Every line of the data needs to be returned exactly.

-- -- --

Lemma Execute_sinks cmd e d r e' d' :
  r_name (connections e) = name e →
  Execute cmd e d = Ret (r, e', d') →
  r_name (connections e') = name e' ∧ name e' = name e ∧
  ∃ sent,
    r_connections (connections e') = written sent <$> r_connections (connections e) ∧
    Forall (λ tx, tx_Name tx = name e ∧
                  (vclock_at e (name e) < tx_Lsn tx ≤ vclock_at e' (name e))%N) sent ∧
    StronglySorted (λ a b, (tx_Lsn a < tx_Lsn b)%N) sent.
Proof.
  intros Hname H.
  assert (∀ e0 : Engine, e0 = e →
            r_name (connections e0) = name e0 ∧ name e0 = name e ∧
            ∃ sent,
              r_connections (connections e0) = written sent <$> r_connections (connections e) ∧
              Forall (λ tx, tx_Name tx = name e ∧
                  (vclock_at e (name e) < tx_Lsn tx ≤ vclock_at e0 (name e))%N) sent ∧
              StronglySorted (λ a b, (tx_Lsn a < tx_Lsn b)%N) sent) as Hsame.
  { intros e0 ->. split; [done|]. split; [done|]. exists [].
    rewrite written_nil_fmap. repeat split; constructor. }
  destruct cmd; simpl in H.
  - apply bind_Ret_inv in H as (m & _ & H). injection H as _ <- _. by apply Hsame.
  - apply bind_Ret_inv in H as (m & _ & H). injection H as _ <- _. by apply Hsame.
  - apply bind_Ret_inv in H as (m & _ & H). injection H as _ <- _. by apply Hsame.
  - apply bind_Ret_inv in H as ([[err e1] d1] & Happly & H).
    injection H as _ <- _.
    apply applyTransactionAndSave_Ret in Happly
      as [(_ & _ & -> & _)|(e0 & Happ & Hsave)]; [by apply Hsame|].
    destruct (applyTransaction_Ret _ _ _ _ _ Happ)
      as (_ & (Hn & _) & Hconn & [(? & _)|(_ & Hlt & Hclock)]); [done|].
    pose proof (applyTransaction_clock _ _ _ _ _ Happ) as [_ Hmono].
    destruct Hsave as [(werr & _ & _ & ->)|(_ & _ & ->)].
    + rewrite Hconn, Hn. split; [done|]. split; [done|]. exists [].
      rewrite written_nil_fmap. repeat split; constructor.
    + simpl. rewrite Broadcast_name, Broadcast_connections, Hconn, Hn, Hname.
      split; [done|]. split; [done|].
      exists (frames_of (name e) tx). split; [done|].
      unfold frames_of. case_decide as Hown; [|repeat split; constructor].
      split.
      * constructor; [|constructor]. split; [done|]. rewrite <- Hown.
        split; [done|]. unfold vclock_at. simpl.
        rewrite Hclock, lookup_insert_eq. simpl. lia.
      * repeat constructor.
  - destruct (makeSnapshot e d). injection H as _ <- _. by apply Hsame.
Qed.

(** X15.  What the loop sends to the peers.  Over any run of commands, every
    registered connection is handed the same frames, after what it had been
    sent before: transactions of the engine's own origin only, with strictly
    increasing LSNs, all above the own clock entry at the start and none
    above the own clock entry at the end.  (The registry carrying the
    engine's name, as [NewEngine] sets it up; the removals that failed
    writes have started are still pending, see [failing].) *)
Theorem peers_get_own_writes_in_lsn_order cmds e d rs e' d' :
  r_name (connections e) = name e →
  serve cmds e d = Ret (rs, e', d') →
  ∃ sent,
    r_connections (connections e') = written sent <$> r_connections (connections e) ∧
    Forall (λ tx, tx_Name tx = name e ∧
                  (vclock_at e (name e) < tx_Lsn tx ≤ vclock_at e' (name e))%N) sent ∧
    StronglySorted (λ a b, (tx_Lsn a < tx_Lsn b)%N) sent.
Proof.
  revert e d rs e' d'.
  induction cmds as [|cmd cmds IH]; intros e d rs e' d' Hname H; simpl in H.
  - injection H as _ <- _. exists []. rewrite written_nil_fmap.
    repeat split; constructor.
  - apply bind_Ret_inv in H as ([[r e1] d1] & Hcmd & H).
    apply bind_Ret_inv in H as ([[rs1 e2] d2] & Hrest & H).
    injection H as _ <- _.
    destruct (Execute_sinks _ _ _ _ _ _ Hname Hcmd)
      as (Hname1 & Hn1 & sent1 & Hconn1 & Hall1 & Hsorted1).
    destruct (IH _ _ _ _ _ Hname1 Hrest) as (sent2 & Hconn2 & Hall2 & Hsorted2).
    pose proof (Execute_clock _ _ _ _ _ _ Hcmd (name e)) as Hmono1.
    assert (∀ origin, (vclock_at e1 origin ≤ vclock_at e2 origin)%N) as Hmono2.
    { revert Hrest. clear. revert e1 d1 rs1 e2 d2.
      induction cmds as [|cmd cmds IH]; intros e d rs e' d' H origin; simpl in H.
      - injection H as _ <- _. lia.
      - apply bind_Ret_inv in H as ([[r e1] d1] & Hcmd & H).
        apply bind_Ret_inv in H as ([[rs1 e2] d2] & Hrest & H).
        injection H as _ <- _.
        pose proof (Execute_clock _ _ _ _ _ _ Hcmd origin).
        pose proof (IH _ _ _ _ _ Hrest origin). lia. }
    specialize (Hmono2 (name e)).
    exists (sent1 ++ sent2)%list. rewrite Hconn2, Hconn1, written_app_fmap.
    split; [done|]. split.
    + apply Forall_app. split.
      * eapply Forall_impl; [exact Hall1|]. simpl. intros tx (? & ? & ?).
        split; [done|]. lia.
      * eapply Forall_impl; [exact Hall2|]. simpl. rewrite Hn1.
        intros tx (? & ? & ?). split; [done|]. lia.
    + apply StronglySorted_append; [done|done|].
      intros a b Ha Hb.
      rewrite Forall_forall in Hall1, Hall2.
      destruct (Hall1 a Ha) as (_ & _ & ?).
      destruct (Hall2 b Hb) as (_ & Hb1 & _). rewrite Hn1 in Hb1. lia.
Qed.

End sinks.

(** ** The write handlers *)

Lemma Exists_indexed id e :
  indexed e → Exists id e = Ret (bool_decide (is_Some (data e !! id))).
Proof.
  intros Hinv. unfold Exists. rewrite (getAllData_indexed e Hinv). simpl.
  do 2 f_equal. apply bool_decide_ext. rewrite lookup_fmap. apply fmap_is_Some.
Qed.


Section write_handlers.
Context `{codec : JSON} `{geo : GeoJSON}.



(** X17.  A replace request (leader, body with a string id) for an id that is
    not stored is answered 404 and changes nothing; for an id that is stored
    it is served exactly as the insert request with the same body. *)
Theorem replace_request_needs_the_id bytes g id s d :
  leader s = true →
  UnmarshalFeature bytes = Some g → ID g = Str id →
  indexed (engine s) →
  replaceHandler (Some bytes) s d
  = if bool_decide (is_Some (data (engine s) !! id))
    then insertHandler (Some bytes) s d
    else Ret (Replied StatusNotFound, s, d).
Proof.
  intros Hleader Hparse Hid Hinv.
  unfold replaceHandler, insertHandler, upsertHandler.
  rewrite Hleader, Hparse, Hid. simpl.
  rewrite (Exists_indexed id (engine s) Hinv). simpl.
  by destruct (bool_decide (is_Some (data (engine s) !! id))).
Qed.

-- -- --

◆ THE COMPLETED TASK ◆
Lemma Execute_sinks cmd e d r e' d' :
  r_name (connections e) = name e →
  Execute cmd e d = Ret (r, e', d') →
  r_name (connections e') = name e' ∧ name e' = name e ∧
  ∃ sent,
    r_connections (connections e') = written sent <$> r_connections (connections e) ∧
    Forall (λ tx, tx_Name tx = name e ∧
                  (vclock_at e (name e) < tx_Lsn tx ≤ vclock_at e' (name e))%N) sent ∧
    StronglySorted (λ a b, (tx_Lsn a < tx_Lsn b)%N) sent.
Proof.
  intros Hname H.
  assert (∀ e0 : Engine, e0 = e →
            r_name (connections e0) = name e0 ∧ name e0 = name e ∧
            ∃ sent,
              r_connections (connections e0) = written sent <$> r_connections (connections e) ∧
              Forall (λ tx, tx_Name tx = name e ∧
                  (vclock_at e (name e) < tx_Lsn tx ≤ vclock_at e0 (name e))%N) sent ∧
              StronglySorted (λ a b, (tx_Lsn a < tx_Lsn b)%N) sent) as Hsame.
  { intros e0 ->. split; [done|]. split; [done|]. exists [].
    rewrite written_nil_fmap. repeat split; constructor. }
  destruct cmd; simpl in H.
  - apply bind_Ret_inv in H as (m & _ & H). injection H as _ <- _. by apply Hsame.
  - apply bind_Ret_inv in H as (m & _ & H). injection H as _ <- _. by apply Hsame.
  - apply bind_Ret_inv in H as (m & _ & H). injection H as _ <- _. by apply Hsame.
  - apply bind_Ret_inv in H as ([[err e1] d1] & Happly & H).
    injection H as _ <- _.
    apply applyTransactionAndSave_Ret in Happly
      as [(_ & _ & -> & _)|(e0 & Happ & Hsave)]; [by apply Hsame|].
    destruct (applyTransaction_Ret _ _ _ _ _ Happ)
      as (_ & (Hn & _) & Hconn & [(? & _)|(_ & Hlt & Hclock)]); [done|].
    pose proof (applyTransaction_clock _ _ _ _ _ Happ) as [_ Hmono].
    destruct Hsave as [(werr & _ & _ & ->)|(_ & _ & ->)].
    + rewrite Hconn, Hn. split; [done|]. split; [done|]. exists [].
      rewrite written_nil_fmap. repeat split; constructor.
    + simpl. rewrite Broadcast_name, Broadcast_connections, Hconn, Hn, Hname.
      split; [done|]. split; [done|].
      exists (frames_of (name e) tx). split; [done|].
      unfold frames_of. case_decide as Hown; [|repeat split; constructor].
      split.
      * constructor; [|constructor]. split; [done|]. rewrite <- Hown.
        split; [done|]. unfold vclock_at. simpl.
        rewrite Hclock, lookup_insert_eq. simpl. lia.
      * repeat constructor.
  - destruct (makeSnapshot e d). injection H as _ <- _. by apply Hsame.
Qed.

(** X15.  What the loop sends to the peers.  Over any run of commands, every
    registered connection is handed the same frames, after what it had been
    sent before: transactions of the engine's own origin only, with strictly
    increasing LSNs, all above the own clock entry at the start and none
    above the own clock entry at the end.  (The registry carrying the
    engine's name, as [NewEngine] sets it up; the removals that failed
    writes have started are still pending, see [failing].) *)
Theorem peers_get_own_writes_in_lsn_order cmds e d rs e' d' :
  r_name (connections e) = name e →
  serve cmds e d = Ret (rs, e', d') →
  ∃ sent,
    r_connections (connections e') = written sent <$> r_connections (connections e) ∧
    Forall (λ tx, tx_Name tx = name e ∧
                  (vclock_at e (name e) < tx_Lsn tx ≤ vclock_at e' (name e))%N) sent ∧
    StronglySorted (λ a b, (tx_Lsn a < tx_Lsn b)%N) sent.
Proof.
  revert e d rs e' d'.
  induction cmds as [|cmd cmds IH]; intros e d rs e' d' Hname H; simpl in H.
  - injection H as _ <- _. exists []. rewrite written_nil_fmap.
    repeat split; constructor.
  - apply bind_Ret_inv in H as ([[r e1] d1] & Hcmd & H).
    apply bind_Ret_inv in H as ([[rs1 e2] d2] & Hrest & H).
    injection H as _ <- _.
    destruct (Execute_sinks _ _ _ _ _ _ Hname Hcmd)
      as (Hname1 & Hn1 & sent1 & Hconn1 & Hall1 & Hsorted1).
    destruct (IH _ _ _ _ _ Hname1 Hrest) as (sent2 & Hconn2 & Hall2 & Hsorted2).
    pose proof (Execute_clock _ _ _ _ _ _ Hcmd (name e)) as Hmono1.
    assert (∀ origin, (vclock_at e1 origin ≤ vclock_at e2 origin)%N) as Hmono2.
    { revert Hrest. clear. revert e1 d1 rs1 e2 d2.
      induction cmds as [|cmd cmds IH]; intros e d rs e' d' H origin; simpl in H.
      - injection H as _ <- _. lia.
      - apply bind_Ret_inv in H as ([[r e1] d1] & Hcmd & H).
        apply bind_Ret_inv in H as ([[rs1 e2] d2] & Hrest & H).
        injection H as _ <- _.
        pose proof (Execute_clock _ _ _ _ _ _ Hcmd origin).
        pose proof (IH _ _ _ _ _ Hrest origin). lia. }
    specialize (Hmono2 (name e)).
    exists (sent1 ++ sent2)%list. rewrite Hconn2, Hconn1, written_app_fmap.
    split; [done|]. split.
    + apply Forall_app. split.
      * eapply Forall_impl; [exact Hall1|]. simpl. intros tx (? & ? & ?).
        split; [done|]. lia.
      * eapply Forall_impl; [exact Hall2|]. simpl. rewrite Hn1.
        intros tx (? & ? & ?). split; [done|]. lia.
    + apply StronglySorted_append; [done|done|].
      intros a b Ha Hb.
      rewrite Forall_forall in Hall1, Hall2.
      destruct (Hall1 a Ha) as (_ & _ & ?).
      destruct (Hall2 b Hb) as (_ & Hb1 & _). rewrite Hn1 in Hb1. lia.
Qed.

End sinks.

(** ** The write handlers *)

Lemma Exists_indexed id e :
  indexed e → Exists id e = Ret (bool_decide (is_Some (data e !! id))).
Proof.
  intros Hinv. unfold Exists. rewrite (getAllData_indexed e Hinv). simpl.
  do 2 f_equal. apply bool_decide_ext. rewrite lookup_fmap. apply fmap_is_Some.
Qed.


Section write_handlers.
Context `{codec : JSON} `{geo : GeoJSON}.



(** X17.  A replace request (leader, body with a string id) for an id that is
    not stored is answered 404 and changes nothing; for an id that is stored
    it is served exactly as the insert request with the same body. *)
Theorem replace_request_needs_the_id bytes g id s d :
  leader s = true →
  UnmarshalFeature bytes = Some g → ID g = Str id →
  indexed (engine s) →
  replaceHandler (Some bytes) s d
  = if bool_decide (is_Some (data (engine s) !! id))
    then insertHandler (Some bytes) s d
    else Ret (Replied StatusNotFound, s, d).
Proof.
  intros Hleader Hparse Hid Hinv.
  unfold replaceHandler, insertHandler, upsertHandler.
  rewrite Hleader, Hparse, Hid. simpl.
  rewrite (Exists_indexed id (engine s) Hinv). simpl.
  by destruct (bool_decide (is_Some (data (engine s) !! id))).
Qed.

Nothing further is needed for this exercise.